Many had to survive the catacombs of the underground and swim the demo tape oceans, without releasing a single record, victims of the record companies’ inability to understand what was brewing across the country, although shortly after this rich seam would be exploited to the extent that bands that had only played a couple of times were signed up. Meaning was lost when money was thrown at it.
This collection seeks to redress the lack of media impact that some of these groups received, as the press failed to embrace the change of direction that they signalled; a small cultural leap forwards was happening. Only a handful of radio and television shows and certain club managers bet on groups whose recordings were shining examples of that era, symbols that determined the evolution of contemporary and popular music in Spain. These groups released records of the same standard as some foreign releases, even though they lacked technical media and had less musical knowledge. Everything was done without the infrastructure and support of a modern music industry, as the latter was non-existent.
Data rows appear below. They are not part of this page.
Lemma match_anywhere_true re text :
  match_anywhere re text = true <-> exists before here, text = before ++ here /\ matches_prefix re here.
Proof.
  induction text as [|t text IH]; simpl; destruct (matchhere re _) eqn:E.
  - split; [|done]. intros _. exists [], []. split; [done|by apply matchhere_true].
  - split; [done|]. intros (b & h & Hn & Hm). symmetry in Hn. apply app_nil in Hn as [-> ->]. apply matchhere_true in Hm. congruence.
  - split; [|done]. intros _. exists [], (t :: text). split; [done|by apply matchhere_true].
  - rewrite IH. split.
    + intros (b & h & -> & Hm). by exists (t :: b), h.
    + intros ([|x b] & h & Hn & Hm); simpl in Hn; [subst; apply matchhere_true in Hm; congruence|].
      injection Hn as <- ->. by exists b, h.
Qed.

(** C35: match finds the pattern in the text exactly when some part of the text is in the
    language the pattern's elements denote: the part starts the text when the pattern starts
    with '^' and ends it when the pattern ends with '$'; 'c*' stands for any run of [c] and
    '.' for any character. *)
Theorem match_correct re text : match_ re text = true <-> matches re text.
Proof.
  unfold matches, match_, anchored. destruct re as [|c re]; [apply match_anywhere_true|].
  destruct (c =? caret); [apply matchhere_true|apply match_anywhere_true].
Qed.

(** ** The lines grep prints *)

Lemma strchr_Some s c i : strchr s c = Some i -> s = take i s ++ c :: drop (S i) s /\ (c ∉ take i s) /\ take (S i) s = take i s ++ [c].
Proof.
  revert i. induction s as [|x s IH]; intros i; simpl; [done|].
  destruct (x =? 0); [done|]. destruct (Z.eqb_spec x c) as [->|Hne].
  - intros [= <-]. split_and!; [done|apply not_elem_of_nil|done].
  - intros (j & Hj & ->)%fmap_Some. destruct (IH j Hj) as (E1 & E2 & E3).
    split_and!; [exact (f_equal (cons x) E1)|by apply not_elem_of_cons|exact (f_equal (cons x) E3)].
Qed.
Lemma strchr_None s c : 0 ∉ s -> strchr s c = None -> c ∉ s.
Proof.
  induction s as [|x s IH]; simpl; intros H0; [intros _; apply not_elem_of_nil|].
  apply not_elem_of_cons in H0 as [Hx H0]. rewrite (proj2 (Z.eqb_neq x 0)) by done.
  destruct (Z.eqb_spec x c) as [->|Hne]; [done|]. rewrite fmap_None. intros Hs. apply not_elem_of_cons. auto.
Qed.

Lemma first_unique (a b x y : list Z) c : c ∉ a -> c ∉ b -> a ++ c :: x = b ++ c :: y -> a = b /\ x = y.
Proof.
  revert b. induction a as [|u a IH]; intros [|v b] Ha Hb E; simpl in E; try done.
  - by injection E.
  - injection E as -> _. exfalso. apply Hb. left.
  - injection E as -> _. exfalso. apply Ha. left.
  - injection E as -> E. apply not_elem_of_cons in Ha as [_ Ha], Hb as [_ Hb]. destruct (IH b Ha Hb E). by subst.
Qed.

Definition cat (lines : list (list Z)) : list Z := concat (map (fun l => l ++ [newline]) lines).
Definition printed (pattern : list Z) (lines : list (list Z)) : list Z := cat (List.filter (match_ pattern) lines).
(* ===== verification/Umalloc.v ===== *)
(** * Umalloc: the memory allocator of user programs (offline_4/xv6/umalloc.c)

    A header is two words, the pointer [ptr] to the next free block and the size in units of
    a header, itself included. Memory grows with sbrk; whether the kernel has the frames for
    it is the parameter [frames]. Loops over the free list take fuel. *)

From stdpp Require Import sorting.
From S2P Require Import Prelude Memory Mmu.
#[local] Open Scope Z_scope.

Record uheap : Type := mkHeap { mem : memory; freep : Z; brk : Z }.
Definition set_mem (m : memory) (s : uheap) : uheap := mkHeap m (freep s) (brk s).
Definition set_freep (p : Z) (s : uheap) : uheap := mkHeap (mem s) p (brk s).
Definition set_brk (b : Z) (s : uheap) : uheap := mkHeap (mem s) (freep s) b.

(** union header: p->s.ptr at p, p->s.size at p + 4, and p + n for a Header pointer. *)
Definition sizeof_Header : Z := 8.
Definition hptr (m : memory) (p : Z) : Z := load32 m p.
Definition hsize (m : memory) (p : Z) : Z := load32 m (p + 4).
Definition units (p n : Z) : Z := u32 (p + sizeof_Header * n).

Section Malloc.
Context (base : Z) (frames : Z -> Z -> bool).
Abbreviation U := (M uheap).

Definition get_ptr (p : Z) : U Z := gets (fun s => hptr (mem s) p).
Definition get_size (p : Z) : U Z := gets (fun s => hsize (mem s) p).
Definition put_ptr (p v : Z) : U unit := modify (fun s => set_mem (store32 (mem s) p v) s).
Definition put_size (p v : Z) : U unit := modify (fun s => set_mem (store32 (mem s) (p + 4) v) s).

(** sys_sbrk and growproc, with the bounds checks of allocuvm and deallocuvm. *)
Definition sbrk (n : Z) : U Z :=
  old ← gets brk;
  let n := s32 n in
  let new := u32 (old + n) in
  let r := if 0 <? n then if KERNBASE <=? new then 0 else if new <? old then old else if frames old new then new else 0
           else if n <? 0 then if old <=? new then old else new
           else old in
  if (r =? 0) && negb (n =? 0) then ret (u32 (-1))
  else modify (set_brk r);; ret old.

(** Where in the list the block [bp] belongs: after the result. *)
Fixpoint free_loop (bp p : Z) (fuel : nat) : U Z :=
  match fuel with
  | O => fun _ => OutOfFuel
  | S fuel =>
      q ← get_ptr p;
      if (p <? bp) && (bp <? q) then ret p
      else if (q <=? p) && ((p <? bp) || (bp <? q)) then ret p
      else free_loop bp q fuel
  end.

(** [c] becomes the next block of [a], in one piece with it when it lies at its end. *)
Definition join_to (a c : Z) : U unit :=
  asz ← get_size a;
  if units a asz =? c then
    csz ← get_size c;
    put_size a (u32 (asz + csz));;
    cq ← get_ptr c;
    put_ptr a cq
  else put_ptr a c.

Definition free (ap : Z) (fuel : nat) : U unit :=
  let bp := u32 (ap - sizeof_Header) in
  p ← gets freep;
  p ← free_loop bp p fuel;
  q ← get_ptr p;
  join_to bp q;;
  join_to p bp;;
  modify (set_freep p).

Definition morecore (nu : Z) (fuel : nat) : U Z :=
  let nu := if nu <? 4096 then 4096 else nu in
  p ← sbrk (u32 (nu * sizeof_Header));
  if p =? u32 (-1) then ret 0
  else
    put_size p nu;;
    free (units p 1) fuel;;
    gets freep.

(** The block at [p], of size [size], is large enough: all of it, or its tail. *)
Definition take_block (nunits prevp p size : Z) : U Z :=
  p ← (if size =? nunits then q ← get_ptr p; put_ptr prevp q;; ret p
       else
         put_size p (u32 (size - nunits));;
         let p := units p (u32 (size - nunits)) in
         put_size p nunits;;
         ret p);
  modify (set_freep prevp);;
  ret (units p 1).

Fixpoint malloc_loop (nunits prevp p : Z) (ffuel fuel : nat) : U Z :=
  match fuel with
  | O => fun _ => OutOfFuel
  | S fuel =>
      size ← get_size p;
      if nunits <=? size then take_block nunits prevp p size
      else
        fp ← gets freep;
        if p =? fp then
          p ← morecore nunits ffuel;
          if p =? 0 then ret 0
          else q ← get_ptr p; malloc_loop nunits p q ffuel fuel
        else q ← get_ptr p; malloc_loop nunits p q ffuel fuel
  end.

Definition nunits_of (nbytes : Z) : Z := u32 (u32 (nbytes + sizeof_Header - 1) / sizeof_Header + 1).
Definition malloc (nbytes : Z) (fuel : nat) : U Z :=
  let nunits := nunits_of nbytes in
  fp ← gets freep;
  prevp ← (if fp =? 0 then put_ptr base base;; modify (set_freep base);; put_size base 0;; ret base else ret fp);
  q ← get_ptr prevp;
  malloc_loop nunits prevp q fuel fuel.

(** ** Lists of blocks: address and size *)

Abbreviation blk := (Z * Z)%type.
Definition stop (b : blk) : Z := b.1 + 8 * b.2.
Definition disj (a b : blk) : Prop := stop a <= b.1 \/ stop b <= a.1.
Fixpoint apart (l : list blk) : Prop := match l with [] => True | a :: l => Forall (disj a) l /\ apart l end.
Definition total (l : list blk) : Z := sum_list_Z (map snd l).
(** Ascending, with a gap after each block. *)
Definition gap (a b : blk) : Prop := stop a < b.1.

(** A block put before a list, in one piece with the first block when there is no gap. *)
Definition join (a : blk) (l : list blk) : list blk :=
  match l with
  | c :: l' => if stop a =? c.1 then (a.1, a.2 + c.2) :: l' else a :: l
  | [] => [a]
  end.

Lemma disj_sym a b : disj a b -> disj b a.
Proof. unfold disj. tauto. Qed.
#[local] Instance apart_perm : Proper ((≡ₚ) ==> iff) apart.
Proof.
  assert (P : forall l l', l ≡ₚ l' -> apart l -> apart l').
  { induction 1 as [|a l l' Hp IH|a b l|l l' l'' _ IH1 _ IH2]; simpl; try tauto.
    - intros [Ha Hl]. split; [by rewrite <- Hp|auto].
    - intros [Ha [Hb Hl]]. apply Forall_cons in Ha as [Hba Ha]. split_and!; try done. constructor; [by apply disj_sym|done]. }
  intros l l' Hp. split; apply P; done.
Qed.
#[local] Instance total_perm : Proper ((≡ₚ) ==> eq) total.
Proof. intros l l' Hp. unfold total. induction Hp; simpl; lia. Qed.
Lemma total_units_app l l' : total (l ++ l') = total l + total l'.
Proof. unfold total. by rewrite map_app, sum_list_Z_app. Qed.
This new generation wanted to break away, some more coherently than others, from the staleness of times past and totalitarianism. Boundless enthusiasm and energy eventually ushered in the new wave, charged with synthetic rhythms, where guitars took second place to a whole range of synthesizers and drum machines. In the Spain of that time, which was still negotiating at the highest levels to qualify as a member of the European Economic Community, most projects did not receive the diffusion they deserved. Many opted to scrape by, living on the edges, signing to small labels or setting up their own label; a platform from which they could get their music out. The DIY spirit proclaimed by the punk movement had become a sign of identity for the first untamed generation in forty years.
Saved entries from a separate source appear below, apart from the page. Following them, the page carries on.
Lemma parsecmd_ends : ends (parsecmd txt) 0%nat (fun '(c, buf) _ => cmd_ok c /\ buf = nulterminate c (txt ++ [0])).
Proof.
  unfold parsecmd. eapply ends_bind; [apply parse_ends; unfold parse_fuel; lia|]. intros c s [Hs Hc].
  eapply ends_bind; [apply peek_ends; lia|]. intros _ s1 [Hs1 _]. eapply ends_bind; [exact (eq_refl : (fun a s' => a = s') s1 s1)|].
  intros s2 s3 <-. apply ends_panic_if. intros _. done.
Qed.

(** ** nulterminate *)

Fixpoint words (c : cmd) : list word :=
  match c with
  | EXEC argv => argv
  | REDIR c r => words c ++ [file r]
  | PIPE l r | LIST l r => words l ++ words r
  | BACK c => words c
  end.

Lemma cmd_ok_words c : cmd_ok c -> Forall word_ok (words c).
Proof.
  induction c as [argv|c IH r|l IHl r IHr|l IHl r IHr|c IH]; cbn [cmd_ok words]; intros H; [tauto| | |by apply Forall_app_2; tauto|tauto].
  - apply Forall_app_2; [tauto|]. apply Forall_singleton. tauto.
  - by apply Forall_app_2; tauto.
Qed.

Lemma nulterminate_words c : forall buf, nulterminate c buf = fold_left (fun buf w => <[w.2 := 0]> buf) (words c) buf.
Proof.
  induction c as [argv|c IH r|l IHl r IHr|l IHl r IHr|c IH]; intros buf; cbn [nulterminate words]; [done| | | |apply IH].
  - by rewrite fold_left_app, IH.
  - by rewrite fold_left_app, IHl, IHr.
  - by rewrite fold_left_app, IHl, IHr.
Qed.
“Interferencias” offers the opportunity to discover tracks that had little impact when they were first released and were then overlooked and even forgotten by most people. This volume is not an amalgam of relics from the past, but a living record that helps us understand that recent past and the world of today. It enables us to break away from dominant culture that only reclaims what interests some people. The range of groups on this collection is impressive and the songs selected melodies and catchy, arithmetic rhythms. These songs reflect a decade.